Northland Ordered To Fix Another 17 Roofs

Paul Bass Photo

Burke and Turcio in mid-air.

Contributed photo

Roof discovery Wednesday.

Jim Turcio descended from another roof at the crumbling Church Street South apartment complex Wednesday determined to get the owner to “repair or replace”—preferably replace—not just one roof, but 17.

Turcio, New Haven’s building official, followed up the inspection by issuing a repair or replace” order at day’s end for all those roofs based on what he saw.

By law he has to use that quoted phrase. In truth, he said, repairing” the roofs won’t work. Only replacing them will stop the continual flooding and mold infestation that has made so many Church Street South apartments unlivable or barely livable for years.

Turcio’s newest demands add to 40-plus emergency repair orders city officials have issued in recent weeks in a campaign to Massachusetts-based Northland Investment Corp., owner of the government-subsidized 301-apartment complex across from Union Station. Turcio had already demanded one roof fixed. The city has condemned six apartments and ordered Northland to put the tenants up elsewhere, which has turned out to be cramped hotel rooms.

It’s like putting lipstick on a pig what they’re doing now,” Turcio said of Northland’s repairs.

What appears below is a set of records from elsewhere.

Lemma inert_unmap (r : BufferRecord) :
  preserves (inert_on holding)
    (let! s := get in
     (if na_host_map (rec_backing r) =? 0 then ret tt else
      match domain s (rec_domain r) with
      | Some dom => let! _ := on_machine (IDomain.unmap dom (rec_backing r)
                                            (na_host_map (rec_backing r))) in ret tt
      | None => ret tt
      end)).
Proof.
  apply (inert_get bk). intros s Hb. destruct (_ =? 0); [preserves_tac|].
  rewrite (backends_domain bk s _ Hb). destruct (domain_in bk _) as [dom|] eqn:Hd; [|preserves_tac].
  apply preserves_bind; [apply _| |intros; preserves_tac].
  by apply inert_on_machine, (od_unmap_inert (OwnedDomain:=Hbk _ _ Hd)).
Qed.
Lemma holding_map_release rs s ts m :
  sound s (TMap m :: ts) → droppable s (TMap m) → holding rs s → holding rs (map_release m s).2.
Proof.
  intros Hs Hdrop Hh. unfold map_release. destruct (map_ctl m) as [c|] eqn:Hc; [|done].
  rewrite 3!bind_run. cbn [get fst snd]. cbv zeta.
  match goal with |- context [bind (if na_host_map (rec_backing (rec (ctl_at ?x c))) =? 0 then _ else _) _ ?x] =>
    set (s2 := x) end.
  rewrite !bind_run. cbn [ret fst snd].
  assert (is_Some (controls s !! c)) as Hsome.
  { destruct (sound_live s _ (TMap m) (mkRef c None) Hs ltac:(set_solver)) as (k & Hk & _);
      [simpl; by rewrite Hc|]. by eapply abs_live. }
  assert (holding rs s2 ∧ is_Some (controls s2 !! c) ∧ refs (ctl_at s2 c) = refs (ctl_at s c)) as (H2 & Hs2 & Hr2).
  { split; [|split; [by do 2 apply upd_ctl_some|]].
    - apply inert_upd, inert_upd; [..|done]; intros k; cbv beta; by destruct (_ : bool).
    - unfold s2. rewrite !refs_upd_ctl; [done|..]; intros k; cbv beta; by destruct (_ : bool). }
  set (r := rec (ctl_at s2 c)).
  match goal with |- context [tick unmap_count (?u s2).2] => set (um := u) end.
  assert (quiet s2 (um s2).2) as Hq by (assert (preserves quiet um) as Hp by (unfold um; preserves_tac); apply Hp).
  assert (holding rs (um s2).2) as H3 by exact (inert_unmap r s2 rs H2).
  apply owns_drop_ref; [done|..|by apply (inert_tick bk any)].
  - change (controls (tick unmap_count (um s2).2).2) with (controls (um s2).2). by rewrite (q_controls _ _ Hq).
  - assert (ctl_at (tick unmap_count (um s2).2).2 c = ctl_at s2 c) as ->.
    { unfold ctl_at. change (controls (tick unmap_count (um s2).2).2) with (controls (um s2).2).
      by rewrite (q_controls _ _ Hq). }
    rewrite Hr2. apply (Hdrop (mkRef c None)). simpl. by rewrite Hc.
Qed.
Lemma holding_destroy rs s ts t :
  sound s (t :: ts) → droppable s t → holding rs s → holding rs (destroy t s).2.
Proof.
  intros Hs Hd Hh. destruct t as [h|l|m|v]; cbn [destroy]; rewrite bind_run; cbn [ret fst snd].
  - by eapply holding_handle_reset.
  - unfold lease_release. destruct (lease_ctl l) as [c|] eqn:Hc; [|done].
    rewrite !bind_run. cbn [ret fst snd].
    apply (holding_upd2_drop rs s ts (TLease l) (mkRef c (Some (lease_kind l))) _ _ get); try done.
    + simpl. by rewrite Hc.
    + apply same_owner_remove_lease.
    + apply same_owner_settle.
    + apply preserves_get, _.
  - by eapply holding_map_release.
  - unfold view_release. destruct (view_ctl v) as [c|] eqn:Hc; [|done]. rewrite bind_run. cbn [ret fst snd].
    apply (holding_drop rs s ts (TView v) (mkRef c None)); [done| |done..]. simpl. by rewrite Hc.
Qed.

They’re patching.”

Turcio (at right in photo) rode up on a JLG Lift with repair foreman Jason Burke of Northland-hired Allied Roofing to the top of 94 Columbus Ave., one of the complex’s 19 buildings.

He discovered that coating previously patched onto the roof had peeled off (pictured above). He found insulation that had been placed between patch layers and the the roof’s concrete deck nothing is now nothing but a wet sponge,” he said. He also reported that bathroom exhaust vents are clogged. There’s no smell. There’s nothing coming out of there,” he said.

It appears that only two of the complex’s 19 roofs have been replaced since the buildings’ originally 1969 construction, he said. He argued that no solution other than complete removal and replacement of the other roofs will make Church Street South livable again and prevent leaks and pervasive mold from continually returning. Hence his decision to issue the new blanket orders.

After Turcio’s inspection, another city official who has been on Northland’s trail — Livable City Initiative (LCI) Deputy Director of Housing Code Enforcement Rafael Ramos — ventured into the apartment of one of the building’s tenants, Janet Vizcarrondo. Vizcarrondo worries about the effect of all the mold in her apartment on her 4‑year-old daughter, who has asthma. Among extensive water damage, Ramos found the bathroom ceiling literally peeling in his hands. Click on the video to watch.

A couple of doors away in the same building, Johanny Atiles (at right in photo with her daughter Johanneirys) spoke of battling leaks and mold for years.

I’ve stopped calling” management because it doesn’t help, she said. When it rains too much,” the water pours down” into one of the rooms upstairs in her two-floor unit, she said, pointing to stains. My bed — I threw it in the garbage” after all the leaking water destroyed it.

The problem,” she said, echoing Turcio’s conclusion, is with the roof.”

Tenant Brenda Gonzalez (pictured) said Turcio’s discovery didn’t surprise her.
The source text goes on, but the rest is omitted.